[Exercise input — start]
(** [strconv.ParseInt(lit, 10, 64)] on a literal: digits only, and in range. *)
Definition ParseInt (lit : string) : option Z :=
  let '(sign, s) := scan_sign (bytes lit) in
  match span_dec s with
  | (ds, []) =>
      let z := if decide (sign = []) then digits_value ds else - digits_value ds in
      if (- 2 ^ 63 <=? z) && (z <? 2 ^ 63) then Some z else None
  | _ => None
  end.

Example ParseFloat_ex :
  map ParseFloat ["412"; "-72.5625"; "-0"; "0.1"; "1e23"; "4.9e-324"; "2E-324"; "1.7976931348623159e308"; "1.5e+3"]
  = [Some (f64_of_Z 412); Some (f64_div (f64_of_Z (-1161)) (f64_of_Z 16)); Some (S754_zero true);
     Some (f64_div (f64_of_Z 1) (f64_of_Z 10)); Some (S754_finite false 5960464477539062 24);
     Some (S754_finite false 1 (-1074)); Some (S754_zero false); None; Some (f64_of_Z 1500)].
Proof. vm_compute. reflexivity. Qed.

Example ParseInt_ex :
  map ParseInt ["46"; "-7"; "0"; "1.0"; "1e2"; "9223372036854775808"; "-9223372036854775808"]
  = [Some 46; Some (-7); Some 0; None; None; None; Some (- 2 ^ 63)].
Proof. vm_compute. reflexivity. Qed.

(** * The nearest float is the one the digits were made from *)

Lemma reaches_scale num den s K :
  0 <= K -> - K <= s -> reaches num den s = true <-> den * 2 ^ (s + K) <= num * 2 ^ K.
Proof.
  intros HK Hs. unfold reaches. rewrite Z.leb_le. set (c := K - Z.max 0 (- s)).
  replace (2 ^ (s + K)) with (2 ^ Z.max 0 s * 2 ^ c) by (rewrite <- pow_split by lia; f_equal; lia).
  replace (2 ^ K) with (2 ^ Z.max 0 (- s) * 2 ^ c) by (rewrite <- pow_split by lia; f_equal; lia).
  assert (0 < 2 ^ c) by lia. rewrite !Z.mul_assoc. apply Z.mul_le_mono_pos_r. done.
Qed.

Lemma reaches_down num den s s' : 0 < den -> reaches num den s = true -> s' <= s -> reaches num den s' = true.
Proof.
  intros Hd H Hs. set (K := Z.max 0 (Z.max (- s) (- s'))). apply (reaches_scale _ _ _ K) in H; [|lia..].
  apply (reaches_scale _ _ _ K); [lia..|]. etransitivity; [|exact H].
  apply Z.mul_le_mono_nonneg_l; [lia|]. apply Z.pow_le_mono_r; lia.
Qed.

Lemma log2_ratio_spec num den :
  0 < num -> 0 < den -> reaches num den (log2_ratio num den) = true /\ reaches num den (log2_ratio num den + 1) = false.
Proof.
  intros Hn Hd. pose proof (Z.log2_spec num Hn) as [N1 N2]. pose proof (Z.log2_spec den Hd) as [D1 D2].
  pose proof (Z.log2_nonneg num). pose proof (Z.log2_nonneg den). unfold log2_ratio.
  set (a := Z.log2 num) in *. set (b := Z.log2 den) in *.
  assert (H1 : reaches num den (a - b - 1) = true).
  { apply (reaches_scale _ _ _ (b + 1)); [lia..|]. replace (a - b - 1 + (b + 1)) with a by lia.
    change (b + 1) with (Z.succ b). nia. }
  assert (H2 : reaches num den (a - b + 1) = false).
  { apply not_true_is_false. intros Hr. apply (reaches_scale _ _ _ b) in Hr; [|lia..].
    replace (a - b + 1 + b) with (Z.succ a) in Hr by lia. nia. }
  destruct (reaches num den (a - b)) eqn:E; [done|]. split; [exact H1|by replace (a - b - 1 + 1) with (a - b) by lia].
Qed.

Lemma log2_ratio_unique num den s :
  0 < num -> 0 < den -> reaches num den s = true -> reaches num den (s + 1) = false -> log2_ratio num den = s.
Proof.
  intros Hn Hd H1 H2. destruct (log2_ratio_spec num den Hn Hd) as [L1 L2]. set (l := log2_ratio num den) in *.
  destruct (Z.lt_trichotomy l s) as [H|[H|H]]; [|done|].
  - by rewrite (reaches_down _ _ _ (l + 1) Hd H1) in L2 by lia.
  - by rewrite (reaches_down _ _ _ (s + 1) Hd L1) in H2 by lia.
Qed.

Lemma round_even_unique m N D :
  0 < D -> (2 * m - 1) * D <= 2 * N <= (2 * m + 1) * D ->
  (Z.even m = false -> (2 * m - 1) * D < 2 * N < (2 * m + 1) * D) -> round_even N D = m.
Proof.
  intros HD Hb Ho. unfold round_even. destruct (Z.le_gt_cases (m * D) N) as [Hm|Hm].
  - assert (E : N / D = m) by (symmetry; apply (Z.div_unique_pos _ _ _ (N - m * D)); nia). rewrite E.
    destruct (Z.compare_spec (2 * (N - m * D)) D) as [Hc|Hc|Hc]; [|done|nia].
    destruct (Z.even m) eqn:Em; [done|]. specialize (Ho eq_refl). nia.
  - assert (E : N / D = m - 1) by (symmetry; apply (Z.div_unique_pos _ _ _ (N - (m - 1) * D)); nia). rewrite E.
    destruct (Z.compare_spec (2 * (N - (m - 1) * D)) D) as [Hc|Hc|Hc]; [|nia|lia].
    destruct (Z.even (m - 1)) eqn:Em; [|lia]. rewrite Z.even_sub in Em. change (Z.even 1) with false in Em.
    assert (Em' : Z.even m = false) by (by destruct (Z.even m)). specialize (Ho Em'). nia.
Qed.

(** The finite floats there are. *)
Definition is_float64 (x : float64) : bool :=
  match x with
  | S754_finite _ m e =>
      (Zpos m <? 2 ^ 53) && (-1074 <=? e) && (e <=? 971) && ((2 ^ 52 <=? Zpos m) || (e =? -1074))
  | _ => true
  end.

(** The interval of [rounds_to], as a fraction of [2 ^ e]. *)
Lemma rounds_to_interval m e n k :
  rounds_to m e n k = true ->
  let N := n * 10 ^ Z.max 0 k * 2 ^ Z.max 0 (- e) in
  let D := 10 ^ Z.max 0 (- k) * 2 ^ Z.max 0 e in
  low_quarters m e * D <= 4 * N <= (4 * Zpos m + 2) * D /\
  (Z.even (Zpos m) = false -> low_quarters m e * D < 4 * N < (4 * Zpos m + 2) * D).
Proof.
  intros H. cbv zeta. unfold rounds_to, unit_scale, bound_scale in H.
  set (num := n * 10 ^ Z.max 0 k). set (den := 10 ^ Z.max 0 (- k)).
  assert (E : 4 * (2 ^ Z.max 0 (e - 2) * 2 ^ Z.max 0 (- e)) = 2 ^ Z.max 0 e * 2 ^ Z.max 0 (2 - e)).
  { change 4 with (2 ^ 2). rewrite <- !pow_split by lia. f_equal. lia. }
  set (a := 2 ^ Z.max 0 (e - 2)) in *. set (b := 2 ^ Z.max 0 (2 - e)) in *.
  set (A := 2 ^ Z.max 0 (- e)) in *. set (B := 2 ^ Z.max 0 e) in *.
  assert (Hb : 0 < b) by (unfold b; lia). assert (HA : 0 < A) by (unfold A; lia).
  replace (n * (b * 10 ^ Z.max 0 k)) with (num * b) in H by (unfold num; ring).
  rewrite !(Z.mul_comm a), !Z.mul_assoc in H. fold den in H.
  assert (Hle : forall q, q * den * a <= num * b <-> q * (den * B) <= 4 * (num * A)).
  { intros q. rewrite (Z.mul_le_mono_pos_r _ _ (4 * A)) by lia. rewrite (Z.mul_le_mono_pos_r (q * (den * B)) _ b) by lia.
    replace (q * den * a * (4 * A)) with (q * den * (4 * (a * A))) by ring. rewrite E.
    replace (num * b * (4 * A)) with (4 * (num * A) * b) by ring. replace (q * den * (B * b)) with (q * (den * B) * b) by ring. done. }
  assert (Hge : forall q, num * b <= q * den * a <-> 4 * (num * A) <= q * (den * B)).
  { intros q. rewrite (Z.mul_le_mono_pos_r _ _ (4 * A)) by lia. rewrite (Z.mul_le_mono_pos_r (4 * (num * A)) _ b) by lia.
    replace (q * den * a * (4 * A)) with (q * den * (4 * (a * A))) by ring. rewrite E.
    replace (num * b * (4 * A)) with (4 * (num * A) * b) by ring. replace (q * den * (B * b)) with (q * (den * B) * b) by ring. done. }
  specialize (Hle (low_quarters m e)) as H1. specialize (Hge (4 * Zpos m + 2)) as H2.
  specialize (Hge (low_quarters m e)). specialize (Hle (4 * Zpos m + 2)).
  destruct (Z.even (Zpos m)); apply andb_true_iff in H as [H3 H4]; rewrite ?Z.leb_le, ?Z.ltb_lt in H3, H4; split; try done; lia.
Qed.

Lemma reaches_at num den e s :
  0 <= s -> reaches num den (e + s) = true <-> 2 ^ s * (den * 2 ^ Z.max 0 e) <= num * 2 ^ Z.max 0 (- e).
Proof.
  intros Hs. rewrite (reaches_scale _ _ _ (Z.max 0 (- e))) by lia.
  replace (e + s + Z.max 0 (- e)) with (Z.max 0 e + s) by lia. rewrite pow_split by lia.
  by replace (den * (2 ^ Z.max 0 e * 2 ^ s)) with (2 ^ s * (den * 2 ^ Z.max 0 e)) by ring.
Qed.

(** A ratio below [2 ^ 53] at the exponent [e], and at least [2 ^ 52] unless [e] is the
    lowest, is rounded at [e]. *)
Lemma nearest_exponent num den e :
  0 < num -> 0 < den -> -1074 <= e ->
  num * 2 ^ Z.max 0 (- e) < 2 ^ 53 * (den * 2 ^ Z.max 0 e) ->
  2 ^ 52 * (den * 2 ^ Z.max 0 e) <= num * 2 ^ Z.max 0 (- e) \/ e = -1074 ->
  Z.max (log2_ratio num den - 52) (-1074) = e.
Proof.
  intros Hn Hd He Hlt Hge. assert (H53 : reaches num den (e + 52 + 1) = false).
  { apply not_true_is_false. replace (e + 52 + 1) with (e + 53) by lia. rewrite reaches_at by lia. lia. }
  destruct (Z.le_gt_cases (2 ^ 52 * (den * 2 ^ Z.max 0 e)) (num * 2 ^ Z.max 0 (- e))) as [H52|H52].
  - rewrite (log2_ratio_unique num den (e + 52)); [lia|done|done|by apply reaches_at|done].
  - destruct Hge as [Hge|Hge]; [lia|]. destruct (log2_ratio_spec num den Hn Hd) as [Hr _].
    assert (log2_ratio num den < e + 52); [|lia]. apply Z.nle_gt. intros Hle.
    apply (reaches_down _ _ _ (e + 52) Hd) in Hr; [|done]. apply reaches_at in Hr; lia.
Qed.

Lemma nearest_rounds neg m e n k :
  is_float64 (S754_finite neg m e) = true -> rounds_to m e n k = true ->
  nearest neg (n * 10 ^ Z.max 0 k) (10 ^ Z.max 0 (- k)) = Some (S754_finite neg m e).
Proof.
  intros Hf [Hi Ho]%rounds_to_interval. cbn [is_float64] in Hf. rewrite !andb_true_iff, orb_true_iff in Hf.
  destruct Hf as (((Hm & He) & Hmax) & Hc). apply Z.ltb_lt in Hm. apply Z.leb_le in He, Hmax. rewrite Z.leb_le, Z.eqb_eq in Hc.
  set (num := n * 10 ^ Z.max 0 k) in *. set (den := 10 ^ Z.max 0 (- k)) in *.
  assert (Hd : 0 < den) by (unfold den; lia). assert (HB : 0 < 2 ^ Z.max 0 e) by lia. assert (HA : 0 < 2 ^ Z.max 0 (- e)) by lia.
  set (N := num * 2 ^ Z.max 0 (- e)) in *. set (D := den * 2 ^ Z.max 0 e) in *. assert (HD : 0 < D) by (unfold D; nia).
  assert (Hq : 4 * Zpos m - 2 <= low_quarters m e) by (unfold low_quarters; destruct (_ && _); lia).
  assert (HqD : (4 * Zpos m - 2) * D <= low_quarters m e * D) by (apply Z.mul_le_mono_nonneg_r; lia).
  assert (HmD : 1 * D <= Zpos m * D) by (apply Z.mul_le_mono_nonneg_r; lia).
  assert (HN : 0 < N) by lia. assert (Hn : 0 < num) by (unfold N in HN; nia).
  assert (Hup : Zpos m * D <= (2 ^ 53 - 1) * D) by (apply Z.mul_le_mono_nonneg_r; lia). unfold nearest.
  destruct (Z.le_gt_cases (2 ^ 52 * D) N) as [Hlow|Hlow]; [|destruct (decide (e = -1074)) as [He0|He0]].
  1,2: rewrite (nearest_exponent num den e) by first [done | by left | by right | lia]; fold N D;
    rewrite (round_even_unique (Zpos m) N D HD) by first [lia | intros Hodd; specialize (Ho Hodd); lia];
    rewrite (proj2 (Z.eqb_neq _ _)) by lia; by rewrite (proj2 (Z.leb_le _ _)).
  assert (Em : Zpos m = 2 ^ 52) by nia. assert (El : low_quarters m e = 4 * Zpos m - 1).
  { unfold low_quarters. rewrite (proj2 (Z.eqb_eq _ _) Em), (proj2 (Z.ltb_lt (-1074) e)) by lia. done. }
  set (N' := num * 2 ^ Z.max 0 (- (e - 1))). set (D' := den * 2 ^ Z.max 0 (e - 1)).
  assert (HN' : (N' = N /\ D = 2 * D') \/ (N' = 2 * N /\ D' = D)).
  { unfold N', N, D', D. destruct (Z.le_gt_cases 1 e).
    - left. replace (Z.max 0 (- (e - 1))) with (Z.max 0 (- e)) by lia. split; [done|].
      replace (Z.max 0 e) with (1 + Z.max 0 (e - 1)) by lia. rewrite pow_split by lia. ring.
    - right. replace (Z.max 0 (e - 1)) with (Z.max 0 e) by lia. split; [|done].
      replace (Z.max 0 (- (e - 1))) with (1 + Z.max 0 (- e)) by lia. rewrite pow_split by lia. ring. }
  assert (HD' : 0 < D') by lia.
  rewrite (nearest_exponent num den (e - 1)); fold N' D'; [|done|done|lia|lia|left; lia].
  rewrite (round_even_unique (2 ^ 53) N' D' HD'); [|lia|done].
  rewrite Z.eqb_refl. replace (e - 1 + 1) with e by lia. rewrite <- Em, (proj2 (Z.leb_le _ _)) by done. done.
Qed.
[Exercise input — finish]
◆ Your objective
Restate word for word the lines above, beginning at the first one and ending at the line that carries "intros Hn Hd.".

◆ Result below
(** [strconv.ParseInt(lit, 10, 64)] on a literal: digits only, and in range. *)
Definition ParseInt (lit : string) : option Z :=
  let '(sign, s) := scan_sign (bytes lit) in
  match span_dec s with
  | (ds, []) =>
      let z := if decide (sign = []) then digits_value ds else - digits_value ds in
      if (- 2 ^ 63 <=? z) && (z <? 2 ^ 63) then Some z else None
  | _ => None
  end.

Example ParseFloat_ex :
  map ParseFloat ["412"; "-72.5625"; "-0"; "0.1"; "1e23"; "4.9e-324"; "2E-324"; "1.7976931348623159e308"; "1.5e+3"]
  = [Some (f64_of_Z 412); Some (f64_div (f64_of_Z (-1161)) (f64_of_Z 16)); Some (S754_zero true);
     Some (f64_div (f64_of_Z 1) (f64_of_Z 10)); Some (S754_finite false 5960464477539062 24);
     Some (S754_finite false 1 (-1074)); Some (S754_zero false); None; Some (f64_of_Z 1500)].
Proof. vm_compute. reflexivity. Qed.

Example ParseInt_ex :
  map ParseInt ["46"; "-7"; "0"; "1.0"; "1e2"; "9223372036854775808"; "-9223372036854775808"]
  = [Some 46; Some (-7); Some 0; None; None; None; Some (- 2 ^ 63)].
Proof. vm_compute. reflexivity. Qed.

(** * The nearest float is the one the digits were made from *)

Lemma reaches_scale num den s K :
  0 <= K -> - K <= s -> reaches num den s = true <-> den * 2 ^ (s + K) <= num * 2 ^ K.
Proof.
  intros HK Hs. unfold reaches. rewrite Z.leb_le. set (c := K - Z.max 0 (- s)).
  replace (2 ^ (s + K)) with (2 ^ Z.max 0 s * 2 ^ c) by (rewrite <- pow_split by lia; f_equal; lia).
  replace (2 ^ K) with (2 ^ Z.max 0 (- s) * 2 ^ c) by (rewrite <- pow_split by lia; f_equal; lia).
  assert (0 < 2 ^ c) by lia. rewrite !Z.mul_assoc. apply Z.mul_le_mono_pos_r. done.
Qed.

Lemma reaches_down num den s s' : 0 < den -> reaches num den s = true -> s' <= s -> reaches num den s' = true.
Proof.
  intros Hd H Hs. set (K := Z.max 0 (Z.max (- s) (- s'))). apply (reaches_scale _ _ _ K) in H; [|lia..].
  apply (reaches_scale _ _ _ K); [lia..|]. etransitivity; [|exact H].
  apply Z.mul_le_mono_nonneg_l; [lia|]. apply Z.pow_le_mono_r; lia.
Qed.

Lemma log2_ratio_spec num den :
  0 < num -> 0 < den -> reaches num den (log2_ratio num den) = true /\ reaches num den (log2_ratio num den + 1) = false.
Proof.
  intros Hn Hd. pose proof (Z.log2_spec num Hn) as [N1 N2]. pose proof (Z.log2_spec den Hd) as [D1 D2].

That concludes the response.